## Work order
Write out the stretch of lines below that begins at the line with "(** A JSON-RPC" and ends at the line with "message: the method's", including both, exactly as given and nothing more.

## Stored items
>>>>

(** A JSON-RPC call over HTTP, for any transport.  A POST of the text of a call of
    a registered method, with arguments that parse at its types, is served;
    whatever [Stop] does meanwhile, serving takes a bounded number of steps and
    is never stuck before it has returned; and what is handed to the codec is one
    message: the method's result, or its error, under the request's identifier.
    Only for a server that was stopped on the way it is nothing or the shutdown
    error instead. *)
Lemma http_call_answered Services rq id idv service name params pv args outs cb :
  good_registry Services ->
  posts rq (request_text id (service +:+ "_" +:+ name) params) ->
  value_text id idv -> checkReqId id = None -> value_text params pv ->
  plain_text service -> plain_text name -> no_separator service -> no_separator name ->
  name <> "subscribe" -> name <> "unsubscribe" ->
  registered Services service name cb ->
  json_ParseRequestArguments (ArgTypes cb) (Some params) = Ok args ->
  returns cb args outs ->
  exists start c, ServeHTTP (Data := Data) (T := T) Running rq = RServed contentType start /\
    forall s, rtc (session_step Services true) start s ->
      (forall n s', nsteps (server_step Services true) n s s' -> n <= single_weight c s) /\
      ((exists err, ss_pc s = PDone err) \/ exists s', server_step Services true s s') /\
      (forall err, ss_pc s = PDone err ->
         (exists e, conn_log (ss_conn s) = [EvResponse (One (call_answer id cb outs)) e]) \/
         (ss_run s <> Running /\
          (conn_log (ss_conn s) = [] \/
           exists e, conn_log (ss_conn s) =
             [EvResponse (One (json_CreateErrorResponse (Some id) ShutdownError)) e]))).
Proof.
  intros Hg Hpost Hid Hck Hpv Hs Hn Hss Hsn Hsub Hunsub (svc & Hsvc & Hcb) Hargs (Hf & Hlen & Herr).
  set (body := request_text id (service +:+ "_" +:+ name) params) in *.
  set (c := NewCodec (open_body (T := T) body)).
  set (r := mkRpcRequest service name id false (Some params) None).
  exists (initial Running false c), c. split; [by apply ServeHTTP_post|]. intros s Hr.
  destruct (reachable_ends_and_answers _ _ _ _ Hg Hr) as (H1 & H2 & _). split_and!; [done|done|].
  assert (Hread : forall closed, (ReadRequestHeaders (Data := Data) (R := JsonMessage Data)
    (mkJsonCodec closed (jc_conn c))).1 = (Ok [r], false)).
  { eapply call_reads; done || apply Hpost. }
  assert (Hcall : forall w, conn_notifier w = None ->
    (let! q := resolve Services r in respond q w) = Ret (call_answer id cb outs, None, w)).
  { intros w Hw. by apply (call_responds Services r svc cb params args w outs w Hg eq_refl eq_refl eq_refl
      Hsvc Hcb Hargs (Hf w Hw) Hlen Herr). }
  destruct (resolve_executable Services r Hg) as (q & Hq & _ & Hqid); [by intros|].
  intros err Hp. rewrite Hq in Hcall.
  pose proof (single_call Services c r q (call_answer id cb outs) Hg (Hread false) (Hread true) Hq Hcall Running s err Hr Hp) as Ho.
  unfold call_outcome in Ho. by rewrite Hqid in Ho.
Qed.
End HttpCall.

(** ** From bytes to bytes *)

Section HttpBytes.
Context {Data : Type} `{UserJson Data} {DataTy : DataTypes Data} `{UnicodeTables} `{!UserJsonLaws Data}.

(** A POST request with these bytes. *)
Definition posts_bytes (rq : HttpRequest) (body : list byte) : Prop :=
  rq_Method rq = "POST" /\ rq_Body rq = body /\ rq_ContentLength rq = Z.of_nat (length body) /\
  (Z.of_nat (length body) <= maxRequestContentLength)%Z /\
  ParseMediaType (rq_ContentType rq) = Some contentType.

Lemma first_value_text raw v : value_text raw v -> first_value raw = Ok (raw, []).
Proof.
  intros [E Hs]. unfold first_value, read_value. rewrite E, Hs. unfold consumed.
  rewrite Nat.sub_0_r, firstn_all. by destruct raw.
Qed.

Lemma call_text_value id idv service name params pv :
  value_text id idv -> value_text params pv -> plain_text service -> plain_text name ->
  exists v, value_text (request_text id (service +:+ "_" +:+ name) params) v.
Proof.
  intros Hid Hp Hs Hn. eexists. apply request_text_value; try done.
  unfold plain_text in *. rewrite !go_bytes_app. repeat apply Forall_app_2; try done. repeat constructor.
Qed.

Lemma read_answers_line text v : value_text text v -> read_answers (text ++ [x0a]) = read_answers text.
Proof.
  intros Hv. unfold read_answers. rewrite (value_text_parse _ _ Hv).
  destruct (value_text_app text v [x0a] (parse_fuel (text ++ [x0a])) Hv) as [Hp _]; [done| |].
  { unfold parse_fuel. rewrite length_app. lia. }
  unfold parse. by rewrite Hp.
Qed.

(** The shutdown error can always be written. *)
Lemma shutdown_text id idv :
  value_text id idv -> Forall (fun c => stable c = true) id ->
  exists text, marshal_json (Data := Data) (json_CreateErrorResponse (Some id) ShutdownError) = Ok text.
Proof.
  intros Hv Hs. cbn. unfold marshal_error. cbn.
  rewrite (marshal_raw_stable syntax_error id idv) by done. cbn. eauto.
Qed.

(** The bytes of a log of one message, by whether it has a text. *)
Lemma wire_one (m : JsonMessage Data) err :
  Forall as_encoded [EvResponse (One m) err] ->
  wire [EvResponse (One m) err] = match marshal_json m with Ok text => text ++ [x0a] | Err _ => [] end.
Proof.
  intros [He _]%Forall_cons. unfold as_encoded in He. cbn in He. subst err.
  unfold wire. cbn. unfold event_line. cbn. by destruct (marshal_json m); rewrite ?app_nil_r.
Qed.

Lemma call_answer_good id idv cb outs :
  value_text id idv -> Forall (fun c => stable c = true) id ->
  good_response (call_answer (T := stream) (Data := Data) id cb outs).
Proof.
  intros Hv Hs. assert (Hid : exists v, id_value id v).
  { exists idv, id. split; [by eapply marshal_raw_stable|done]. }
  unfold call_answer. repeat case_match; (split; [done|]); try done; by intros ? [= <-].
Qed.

<<<<
>>>>

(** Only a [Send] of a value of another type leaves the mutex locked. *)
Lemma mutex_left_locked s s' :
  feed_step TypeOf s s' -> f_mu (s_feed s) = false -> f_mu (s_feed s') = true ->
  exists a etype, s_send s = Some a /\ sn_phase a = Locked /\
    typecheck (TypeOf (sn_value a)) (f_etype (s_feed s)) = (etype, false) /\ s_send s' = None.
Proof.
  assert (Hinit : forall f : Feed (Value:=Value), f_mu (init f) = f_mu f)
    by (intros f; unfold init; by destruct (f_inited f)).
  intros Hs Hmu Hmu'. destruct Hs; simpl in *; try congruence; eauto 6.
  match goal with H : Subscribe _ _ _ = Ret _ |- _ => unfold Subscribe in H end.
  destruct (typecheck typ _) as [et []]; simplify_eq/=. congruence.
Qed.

<<<<
>>>>

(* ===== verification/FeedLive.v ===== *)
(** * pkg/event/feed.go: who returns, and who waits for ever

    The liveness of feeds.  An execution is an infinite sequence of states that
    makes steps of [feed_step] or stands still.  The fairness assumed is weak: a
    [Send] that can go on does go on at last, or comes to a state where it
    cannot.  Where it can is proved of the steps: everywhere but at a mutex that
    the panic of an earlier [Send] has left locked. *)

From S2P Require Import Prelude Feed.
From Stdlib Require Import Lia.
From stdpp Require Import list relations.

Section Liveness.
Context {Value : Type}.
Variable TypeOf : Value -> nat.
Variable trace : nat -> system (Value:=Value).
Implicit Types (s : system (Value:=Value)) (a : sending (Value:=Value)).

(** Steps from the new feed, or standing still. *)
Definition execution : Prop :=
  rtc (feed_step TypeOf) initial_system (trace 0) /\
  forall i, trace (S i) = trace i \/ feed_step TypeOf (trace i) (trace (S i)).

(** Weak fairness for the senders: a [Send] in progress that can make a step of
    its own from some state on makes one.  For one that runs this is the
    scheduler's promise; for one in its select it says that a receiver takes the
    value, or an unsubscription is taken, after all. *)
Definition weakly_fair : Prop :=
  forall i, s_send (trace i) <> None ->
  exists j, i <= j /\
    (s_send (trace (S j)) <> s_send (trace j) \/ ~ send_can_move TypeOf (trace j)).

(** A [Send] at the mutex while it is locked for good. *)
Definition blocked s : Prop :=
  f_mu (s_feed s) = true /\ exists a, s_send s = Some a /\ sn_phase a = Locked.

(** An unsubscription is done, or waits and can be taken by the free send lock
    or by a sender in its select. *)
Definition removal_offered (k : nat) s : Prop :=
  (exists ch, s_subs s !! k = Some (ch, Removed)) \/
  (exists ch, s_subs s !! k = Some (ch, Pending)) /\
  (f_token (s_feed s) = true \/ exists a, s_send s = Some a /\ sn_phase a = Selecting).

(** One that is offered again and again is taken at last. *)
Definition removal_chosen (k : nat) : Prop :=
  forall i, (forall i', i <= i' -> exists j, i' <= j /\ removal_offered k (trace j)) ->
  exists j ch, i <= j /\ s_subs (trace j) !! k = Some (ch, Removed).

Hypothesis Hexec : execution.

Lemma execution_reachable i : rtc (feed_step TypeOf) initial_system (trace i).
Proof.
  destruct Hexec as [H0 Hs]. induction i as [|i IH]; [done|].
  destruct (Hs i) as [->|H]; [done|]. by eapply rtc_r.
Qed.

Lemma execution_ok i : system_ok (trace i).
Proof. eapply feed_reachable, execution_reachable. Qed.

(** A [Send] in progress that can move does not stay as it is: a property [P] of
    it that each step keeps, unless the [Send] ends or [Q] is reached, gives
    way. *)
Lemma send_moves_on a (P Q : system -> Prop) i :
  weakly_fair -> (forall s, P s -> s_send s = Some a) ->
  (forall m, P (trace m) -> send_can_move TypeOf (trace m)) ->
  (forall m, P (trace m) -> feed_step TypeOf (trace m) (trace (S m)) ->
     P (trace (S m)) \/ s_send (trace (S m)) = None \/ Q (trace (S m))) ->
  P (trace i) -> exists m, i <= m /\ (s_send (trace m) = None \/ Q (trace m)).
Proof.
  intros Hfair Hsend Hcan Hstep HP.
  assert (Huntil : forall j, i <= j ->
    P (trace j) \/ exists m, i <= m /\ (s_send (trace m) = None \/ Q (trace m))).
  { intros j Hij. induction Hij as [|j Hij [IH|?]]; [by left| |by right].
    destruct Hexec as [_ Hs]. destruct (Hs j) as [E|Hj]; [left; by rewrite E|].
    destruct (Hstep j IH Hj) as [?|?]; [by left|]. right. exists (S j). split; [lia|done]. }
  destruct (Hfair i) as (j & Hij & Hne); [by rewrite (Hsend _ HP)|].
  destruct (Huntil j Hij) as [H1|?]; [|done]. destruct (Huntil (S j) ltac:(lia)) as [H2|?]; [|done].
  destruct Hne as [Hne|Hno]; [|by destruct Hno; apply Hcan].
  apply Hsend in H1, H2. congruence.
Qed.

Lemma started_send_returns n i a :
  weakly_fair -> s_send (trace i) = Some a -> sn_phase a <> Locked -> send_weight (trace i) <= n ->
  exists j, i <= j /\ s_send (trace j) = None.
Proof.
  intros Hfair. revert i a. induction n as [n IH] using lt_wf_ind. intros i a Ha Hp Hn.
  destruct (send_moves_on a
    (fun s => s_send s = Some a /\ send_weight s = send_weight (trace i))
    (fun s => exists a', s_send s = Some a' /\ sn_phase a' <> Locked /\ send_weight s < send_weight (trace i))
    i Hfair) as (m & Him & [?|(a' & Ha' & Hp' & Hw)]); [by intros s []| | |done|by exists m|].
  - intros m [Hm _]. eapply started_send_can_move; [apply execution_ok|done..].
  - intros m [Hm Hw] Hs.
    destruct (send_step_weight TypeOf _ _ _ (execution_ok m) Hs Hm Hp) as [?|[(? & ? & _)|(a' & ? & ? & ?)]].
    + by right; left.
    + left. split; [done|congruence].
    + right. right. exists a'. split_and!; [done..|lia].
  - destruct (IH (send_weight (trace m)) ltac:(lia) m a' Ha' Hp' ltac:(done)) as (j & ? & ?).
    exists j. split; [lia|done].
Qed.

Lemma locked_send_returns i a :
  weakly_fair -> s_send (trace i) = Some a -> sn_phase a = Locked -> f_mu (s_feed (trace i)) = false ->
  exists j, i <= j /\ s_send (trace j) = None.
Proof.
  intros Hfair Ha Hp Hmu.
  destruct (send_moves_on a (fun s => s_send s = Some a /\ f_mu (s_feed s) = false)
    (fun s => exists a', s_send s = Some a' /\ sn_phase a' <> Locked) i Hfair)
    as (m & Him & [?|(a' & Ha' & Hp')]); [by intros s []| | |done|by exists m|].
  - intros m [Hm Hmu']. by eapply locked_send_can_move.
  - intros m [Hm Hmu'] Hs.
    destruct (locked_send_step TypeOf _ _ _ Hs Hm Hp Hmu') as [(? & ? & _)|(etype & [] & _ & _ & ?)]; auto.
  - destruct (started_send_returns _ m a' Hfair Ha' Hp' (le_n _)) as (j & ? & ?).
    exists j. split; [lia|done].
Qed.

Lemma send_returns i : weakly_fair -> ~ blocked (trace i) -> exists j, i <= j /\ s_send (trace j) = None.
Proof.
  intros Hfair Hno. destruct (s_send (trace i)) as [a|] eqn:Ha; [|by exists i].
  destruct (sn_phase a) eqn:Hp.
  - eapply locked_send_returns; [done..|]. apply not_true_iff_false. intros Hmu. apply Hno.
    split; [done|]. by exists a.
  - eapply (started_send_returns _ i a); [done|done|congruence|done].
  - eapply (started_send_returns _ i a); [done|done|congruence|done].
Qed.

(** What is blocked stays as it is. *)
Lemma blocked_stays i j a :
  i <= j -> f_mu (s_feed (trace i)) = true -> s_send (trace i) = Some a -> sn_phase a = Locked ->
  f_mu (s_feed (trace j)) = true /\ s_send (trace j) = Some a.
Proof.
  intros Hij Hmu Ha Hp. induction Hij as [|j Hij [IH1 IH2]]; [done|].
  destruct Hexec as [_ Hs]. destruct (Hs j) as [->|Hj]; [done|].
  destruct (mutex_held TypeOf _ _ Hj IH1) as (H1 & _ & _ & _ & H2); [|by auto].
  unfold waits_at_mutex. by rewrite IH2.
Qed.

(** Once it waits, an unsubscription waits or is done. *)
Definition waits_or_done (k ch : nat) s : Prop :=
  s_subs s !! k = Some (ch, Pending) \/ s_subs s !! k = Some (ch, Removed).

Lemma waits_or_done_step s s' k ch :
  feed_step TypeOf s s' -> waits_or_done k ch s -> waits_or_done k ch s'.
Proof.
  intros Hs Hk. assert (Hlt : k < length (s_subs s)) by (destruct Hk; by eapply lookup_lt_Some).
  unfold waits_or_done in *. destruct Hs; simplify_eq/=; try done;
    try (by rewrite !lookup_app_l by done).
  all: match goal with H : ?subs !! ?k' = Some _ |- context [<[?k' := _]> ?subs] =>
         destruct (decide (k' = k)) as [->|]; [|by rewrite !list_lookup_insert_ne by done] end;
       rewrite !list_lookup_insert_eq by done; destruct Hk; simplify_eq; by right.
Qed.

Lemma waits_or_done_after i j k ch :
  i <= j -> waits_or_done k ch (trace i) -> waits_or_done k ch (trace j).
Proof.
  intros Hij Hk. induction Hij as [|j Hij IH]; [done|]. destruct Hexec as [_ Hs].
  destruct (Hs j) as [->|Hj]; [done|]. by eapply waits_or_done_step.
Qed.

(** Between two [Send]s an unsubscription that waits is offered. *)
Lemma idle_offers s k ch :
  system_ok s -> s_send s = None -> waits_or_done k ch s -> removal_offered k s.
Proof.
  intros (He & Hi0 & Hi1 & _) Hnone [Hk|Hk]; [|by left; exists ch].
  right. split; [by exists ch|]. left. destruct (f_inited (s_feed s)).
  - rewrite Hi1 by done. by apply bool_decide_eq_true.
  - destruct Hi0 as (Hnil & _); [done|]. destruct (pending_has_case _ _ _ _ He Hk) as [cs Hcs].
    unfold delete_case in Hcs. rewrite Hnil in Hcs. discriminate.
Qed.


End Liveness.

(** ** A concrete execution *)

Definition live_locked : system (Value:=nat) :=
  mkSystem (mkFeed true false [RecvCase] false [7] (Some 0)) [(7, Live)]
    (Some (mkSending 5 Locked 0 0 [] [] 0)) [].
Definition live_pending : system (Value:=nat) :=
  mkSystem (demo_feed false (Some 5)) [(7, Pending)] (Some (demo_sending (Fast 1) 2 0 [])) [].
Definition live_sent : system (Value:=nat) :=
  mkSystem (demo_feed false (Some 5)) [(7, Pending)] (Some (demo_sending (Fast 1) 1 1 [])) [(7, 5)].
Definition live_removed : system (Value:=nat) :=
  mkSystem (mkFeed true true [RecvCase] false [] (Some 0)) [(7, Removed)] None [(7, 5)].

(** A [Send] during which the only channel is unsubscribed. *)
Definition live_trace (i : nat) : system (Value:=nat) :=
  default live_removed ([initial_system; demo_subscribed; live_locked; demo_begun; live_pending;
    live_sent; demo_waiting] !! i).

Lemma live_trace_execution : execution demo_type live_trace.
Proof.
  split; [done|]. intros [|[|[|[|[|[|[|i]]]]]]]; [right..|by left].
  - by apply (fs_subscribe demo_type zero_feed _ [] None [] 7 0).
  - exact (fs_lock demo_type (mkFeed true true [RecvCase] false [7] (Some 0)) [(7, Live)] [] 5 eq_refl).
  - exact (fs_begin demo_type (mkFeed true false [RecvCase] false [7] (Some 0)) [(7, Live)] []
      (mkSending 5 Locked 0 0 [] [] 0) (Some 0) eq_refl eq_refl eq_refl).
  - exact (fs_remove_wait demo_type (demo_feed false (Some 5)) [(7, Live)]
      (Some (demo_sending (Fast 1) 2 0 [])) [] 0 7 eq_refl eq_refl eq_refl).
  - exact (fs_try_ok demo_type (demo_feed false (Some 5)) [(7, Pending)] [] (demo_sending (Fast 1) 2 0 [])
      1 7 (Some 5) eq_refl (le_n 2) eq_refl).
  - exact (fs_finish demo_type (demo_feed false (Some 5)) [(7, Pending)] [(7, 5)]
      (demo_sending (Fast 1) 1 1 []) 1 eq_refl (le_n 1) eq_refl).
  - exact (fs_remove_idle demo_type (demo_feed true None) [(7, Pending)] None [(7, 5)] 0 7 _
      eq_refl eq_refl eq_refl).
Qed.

<<<<

## Exercise solution
(** A JSON-RPC call over HTTP, for any transport.  A POST of the text of a call of
    a registered method, with arguments that parse at its types, is served;
    whatever [Stop] does meanwhile, serving takes a bounded number of steps and
    is never stuck before it has returned; and what is handed to the codec is one
    message: the method's result, or its error, under the request's identifier.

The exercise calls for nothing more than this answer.